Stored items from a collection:
--- START ---
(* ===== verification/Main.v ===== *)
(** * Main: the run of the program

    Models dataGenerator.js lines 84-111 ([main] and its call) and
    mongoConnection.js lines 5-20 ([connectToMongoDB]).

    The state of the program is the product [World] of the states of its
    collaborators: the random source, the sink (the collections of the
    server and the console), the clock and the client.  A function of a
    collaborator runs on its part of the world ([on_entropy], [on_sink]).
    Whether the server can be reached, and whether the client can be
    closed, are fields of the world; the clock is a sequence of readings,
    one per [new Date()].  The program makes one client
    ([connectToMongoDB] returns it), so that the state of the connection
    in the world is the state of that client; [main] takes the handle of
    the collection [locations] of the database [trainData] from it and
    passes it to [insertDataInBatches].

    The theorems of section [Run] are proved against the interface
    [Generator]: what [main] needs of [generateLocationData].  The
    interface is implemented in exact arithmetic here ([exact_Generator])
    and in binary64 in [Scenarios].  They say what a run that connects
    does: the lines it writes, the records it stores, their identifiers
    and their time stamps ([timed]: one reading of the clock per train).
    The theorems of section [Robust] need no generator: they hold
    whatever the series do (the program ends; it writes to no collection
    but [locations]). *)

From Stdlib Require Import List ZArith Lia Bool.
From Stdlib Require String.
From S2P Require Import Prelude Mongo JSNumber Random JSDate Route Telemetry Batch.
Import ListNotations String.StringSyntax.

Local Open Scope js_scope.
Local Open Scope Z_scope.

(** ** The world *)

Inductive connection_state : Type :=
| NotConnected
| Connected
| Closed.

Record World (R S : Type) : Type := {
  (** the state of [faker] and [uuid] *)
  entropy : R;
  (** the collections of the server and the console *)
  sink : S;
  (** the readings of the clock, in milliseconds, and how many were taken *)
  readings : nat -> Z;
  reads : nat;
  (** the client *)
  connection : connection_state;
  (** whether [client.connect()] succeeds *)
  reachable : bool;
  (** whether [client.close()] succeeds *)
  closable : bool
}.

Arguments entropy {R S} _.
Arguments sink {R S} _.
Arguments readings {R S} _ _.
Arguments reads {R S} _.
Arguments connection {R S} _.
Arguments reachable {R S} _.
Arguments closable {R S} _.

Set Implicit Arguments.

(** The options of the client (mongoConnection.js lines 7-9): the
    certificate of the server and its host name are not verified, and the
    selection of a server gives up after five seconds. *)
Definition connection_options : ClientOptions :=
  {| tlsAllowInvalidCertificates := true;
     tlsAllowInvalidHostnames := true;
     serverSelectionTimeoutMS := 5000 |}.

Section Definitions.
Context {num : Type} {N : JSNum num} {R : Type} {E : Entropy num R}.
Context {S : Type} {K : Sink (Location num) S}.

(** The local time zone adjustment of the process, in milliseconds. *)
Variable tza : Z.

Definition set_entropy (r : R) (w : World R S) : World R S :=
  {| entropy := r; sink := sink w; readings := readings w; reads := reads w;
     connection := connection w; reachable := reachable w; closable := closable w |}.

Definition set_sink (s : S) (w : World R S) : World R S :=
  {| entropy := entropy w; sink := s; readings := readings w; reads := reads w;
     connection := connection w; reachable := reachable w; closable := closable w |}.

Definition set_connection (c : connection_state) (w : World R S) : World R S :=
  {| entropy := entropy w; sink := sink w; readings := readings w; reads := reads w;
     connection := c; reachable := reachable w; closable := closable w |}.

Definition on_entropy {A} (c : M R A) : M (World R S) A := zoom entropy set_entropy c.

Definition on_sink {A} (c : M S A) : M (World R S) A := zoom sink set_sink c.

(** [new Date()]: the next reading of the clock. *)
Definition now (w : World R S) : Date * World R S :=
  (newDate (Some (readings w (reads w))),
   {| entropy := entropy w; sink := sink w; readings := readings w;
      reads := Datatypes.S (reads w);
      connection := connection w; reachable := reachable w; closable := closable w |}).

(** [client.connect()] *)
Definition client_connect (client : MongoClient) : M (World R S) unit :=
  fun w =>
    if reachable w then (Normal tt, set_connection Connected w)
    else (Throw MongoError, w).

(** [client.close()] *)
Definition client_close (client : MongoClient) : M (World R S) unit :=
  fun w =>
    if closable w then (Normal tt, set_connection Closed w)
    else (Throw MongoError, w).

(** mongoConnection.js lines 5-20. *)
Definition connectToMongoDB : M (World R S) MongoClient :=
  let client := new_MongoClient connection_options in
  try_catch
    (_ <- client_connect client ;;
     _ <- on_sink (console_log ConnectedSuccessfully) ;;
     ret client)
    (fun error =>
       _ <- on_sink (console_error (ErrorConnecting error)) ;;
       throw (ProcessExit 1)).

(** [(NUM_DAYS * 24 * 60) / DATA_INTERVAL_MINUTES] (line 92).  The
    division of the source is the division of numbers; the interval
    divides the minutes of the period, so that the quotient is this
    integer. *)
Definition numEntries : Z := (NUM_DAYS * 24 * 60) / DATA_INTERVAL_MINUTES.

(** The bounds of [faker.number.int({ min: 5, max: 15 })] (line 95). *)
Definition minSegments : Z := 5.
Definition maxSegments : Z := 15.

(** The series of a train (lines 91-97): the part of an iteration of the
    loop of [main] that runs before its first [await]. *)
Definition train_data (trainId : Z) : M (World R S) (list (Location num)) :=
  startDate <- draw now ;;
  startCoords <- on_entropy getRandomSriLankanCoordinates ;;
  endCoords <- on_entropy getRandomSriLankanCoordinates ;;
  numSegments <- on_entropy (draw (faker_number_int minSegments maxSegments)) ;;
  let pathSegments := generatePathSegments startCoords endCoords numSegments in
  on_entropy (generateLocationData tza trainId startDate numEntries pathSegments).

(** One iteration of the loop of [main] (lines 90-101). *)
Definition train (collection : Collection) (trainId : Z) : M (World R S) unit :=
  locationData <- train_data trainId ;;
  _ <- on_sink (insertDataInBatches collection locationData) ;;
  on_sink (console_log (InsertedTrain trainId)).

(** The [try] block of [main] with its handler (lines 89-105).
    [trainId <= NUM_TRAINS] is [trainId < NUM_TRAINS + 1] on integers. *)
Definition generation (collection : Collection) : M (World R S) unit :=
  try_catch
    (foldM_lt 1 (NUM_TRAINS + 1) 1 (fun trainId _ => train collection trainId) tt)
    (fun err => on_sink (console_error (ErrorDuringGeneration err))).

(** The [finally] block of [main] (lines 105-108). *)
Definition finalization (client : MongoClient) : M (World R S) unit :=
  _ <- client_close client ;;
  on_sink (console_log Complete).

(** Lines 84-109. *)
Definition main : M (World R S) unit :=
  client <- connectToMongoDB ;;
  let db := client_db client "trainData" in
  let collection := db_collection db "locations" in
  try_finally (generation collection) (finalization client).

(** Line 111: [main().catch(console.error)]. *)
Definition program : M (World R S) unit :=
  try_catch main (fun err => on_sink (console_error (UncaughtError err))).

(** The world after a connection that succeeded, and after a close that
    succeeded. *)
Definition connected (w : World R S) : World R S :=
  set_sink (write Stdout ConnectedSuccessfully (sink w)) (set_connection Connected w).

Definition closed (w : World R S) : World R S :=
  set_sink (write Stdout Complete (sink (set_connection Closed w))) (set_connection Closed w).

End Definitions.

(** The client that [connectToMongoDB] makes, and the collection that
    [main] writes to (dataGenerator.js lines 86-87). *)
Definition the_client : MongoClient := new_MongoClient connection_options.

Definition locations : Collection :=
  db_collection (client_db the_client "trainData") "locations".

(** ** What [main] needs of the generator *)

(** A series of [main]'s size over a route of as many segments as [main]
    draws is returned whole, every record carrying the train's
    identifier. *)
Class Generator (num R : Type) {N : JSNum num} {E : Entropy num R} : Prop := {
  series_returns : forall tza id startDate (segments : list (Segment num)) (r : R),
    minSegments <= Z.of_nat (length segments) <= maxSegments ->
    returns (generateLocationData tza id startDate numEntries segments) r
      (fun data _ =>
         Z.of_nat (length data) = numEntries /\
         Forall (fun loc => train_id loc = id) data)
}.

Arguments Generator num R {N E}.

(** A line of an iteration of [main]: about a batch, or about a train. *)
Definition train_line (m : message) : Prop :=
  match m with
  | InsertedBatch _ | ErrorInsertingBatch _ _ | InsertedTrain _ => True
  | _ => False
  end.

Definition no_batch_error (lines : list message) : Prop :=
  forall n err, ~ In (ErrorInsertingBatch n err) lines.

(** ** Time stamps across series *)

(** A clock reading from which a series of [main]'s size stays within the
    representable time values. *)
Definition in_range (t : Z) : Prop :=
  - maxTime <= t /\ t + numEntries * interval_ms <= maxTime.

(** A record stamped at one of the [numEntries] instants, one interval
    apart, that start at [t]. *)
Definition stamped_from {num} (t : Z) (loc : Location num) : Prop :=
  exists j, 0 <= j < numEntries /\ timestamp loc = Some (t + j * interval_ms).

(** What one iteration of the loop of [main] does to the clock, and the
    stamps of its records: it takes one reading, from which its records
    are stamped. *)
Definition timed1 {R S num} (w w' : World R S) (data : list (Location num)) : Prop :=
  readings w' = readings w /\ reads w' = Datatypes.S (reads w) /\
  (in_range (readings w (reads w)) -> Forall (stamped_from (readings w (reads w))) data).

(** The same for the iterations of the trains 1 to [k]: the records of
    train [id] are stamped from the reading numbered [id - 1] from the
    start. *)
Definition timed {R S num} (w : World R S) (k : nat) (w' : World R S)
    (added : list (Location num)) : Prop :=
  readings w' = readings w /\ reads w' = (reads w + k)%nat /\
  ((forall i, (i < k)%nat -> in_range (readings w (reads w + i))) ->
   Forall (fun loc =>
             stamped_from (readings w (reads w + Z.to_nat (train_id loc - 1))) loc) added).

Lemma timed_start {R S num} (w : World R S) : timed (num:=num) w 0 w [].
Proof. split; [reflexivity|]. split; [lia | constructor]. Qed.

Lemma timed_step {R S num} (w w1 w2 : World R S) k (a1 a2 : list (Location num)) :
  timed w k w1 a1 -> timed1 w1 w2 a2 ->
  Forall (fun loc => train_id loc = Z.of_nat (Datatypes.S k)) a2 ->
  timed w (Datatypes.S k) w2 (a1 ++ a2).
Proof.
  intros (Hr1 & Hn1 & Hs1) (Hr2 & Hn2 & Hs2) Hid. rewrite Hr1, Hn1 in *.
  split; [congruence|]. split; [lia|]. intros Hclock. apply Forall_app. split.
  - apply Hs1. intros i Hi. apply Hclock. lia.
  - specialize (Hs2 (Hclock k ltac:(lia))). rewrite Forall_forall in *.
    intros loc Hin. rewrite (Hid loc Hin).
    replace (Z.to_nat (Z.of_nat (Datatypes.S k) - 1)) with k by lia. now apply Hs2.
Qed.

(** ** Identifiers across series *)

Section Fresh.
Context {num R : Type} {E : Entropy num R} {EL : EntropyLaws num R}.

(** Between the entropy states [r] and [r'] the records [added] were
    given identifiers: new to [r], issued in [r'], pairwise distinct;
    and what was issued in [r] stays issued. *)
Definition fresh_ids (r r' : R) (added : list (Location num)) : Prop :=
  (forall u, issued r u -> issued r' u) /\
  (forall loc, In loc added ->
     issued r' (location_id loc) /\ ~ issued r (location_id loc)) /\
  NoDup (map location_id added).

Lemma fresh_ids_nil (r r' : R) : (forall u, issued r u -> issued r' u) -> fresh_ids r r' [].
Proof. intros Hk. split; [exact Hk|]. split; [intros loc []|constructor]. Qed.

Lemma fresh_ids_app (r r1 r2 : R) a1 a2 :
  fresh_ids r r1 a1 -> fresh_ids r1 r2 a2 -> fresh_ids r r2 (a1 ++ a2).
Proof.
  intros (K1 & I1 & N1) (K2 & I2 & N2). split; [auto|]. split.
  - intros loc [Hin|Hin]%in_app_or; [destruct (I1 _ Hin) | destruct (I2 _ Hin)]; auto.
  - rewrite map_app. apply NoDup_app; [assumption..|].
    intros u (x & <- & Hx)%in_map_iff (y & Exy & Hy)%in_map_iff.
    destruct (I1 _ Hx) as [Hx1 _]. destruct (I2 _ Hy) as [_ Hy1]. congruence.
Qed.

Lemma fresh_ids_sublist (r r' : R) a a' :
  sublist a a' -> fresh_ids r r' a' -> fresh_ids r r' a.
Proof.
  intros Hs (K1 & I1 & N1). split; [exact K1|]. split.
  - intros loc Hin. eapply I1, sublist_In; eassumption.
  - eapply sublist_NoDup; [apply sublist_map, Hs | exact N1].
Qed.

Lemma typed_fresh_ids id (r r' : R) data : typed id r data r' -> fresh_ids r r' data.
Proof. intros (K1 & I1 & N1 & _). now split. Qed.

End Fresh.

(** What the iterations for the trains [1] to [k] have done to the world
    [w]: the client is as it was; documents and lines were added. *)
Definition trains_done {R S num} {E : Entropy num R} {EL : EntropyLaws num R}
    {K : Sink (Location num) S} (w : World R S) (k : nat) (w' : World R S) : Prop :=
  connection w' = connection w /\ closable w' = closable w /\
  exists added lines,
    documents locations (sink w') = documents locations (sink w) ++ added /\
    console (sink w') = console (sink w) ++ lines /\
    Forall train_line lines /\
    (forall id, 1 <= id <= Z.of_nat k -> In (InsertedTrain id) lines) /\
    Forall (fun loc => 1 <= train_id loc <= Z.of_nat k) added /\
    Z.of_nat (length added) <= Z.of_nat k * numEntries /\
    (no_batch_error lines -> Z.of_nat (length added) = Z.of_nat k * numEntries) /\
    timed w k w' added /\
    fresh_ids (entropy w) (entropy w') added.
--- END ---
▸ EXERCISE DESCRIPTION
Return only the lines between the one holding "(** A record" and the one holding "(** What one", inclusive, exactly as they appear above.

▸ TASK RESPONSE
(** A record stamped at one of the [numEntries] instants, one interval
    apart, that start at [t]. *)
Definition stamped_from {num} (t : Z) (loc : Location num) : Prop :=
  exists j, 0 <= j < numEntries /\ timestamp loc = Some (t + j * interval_ms).

(** What one iteration of the loop of [main] does to the clock, and the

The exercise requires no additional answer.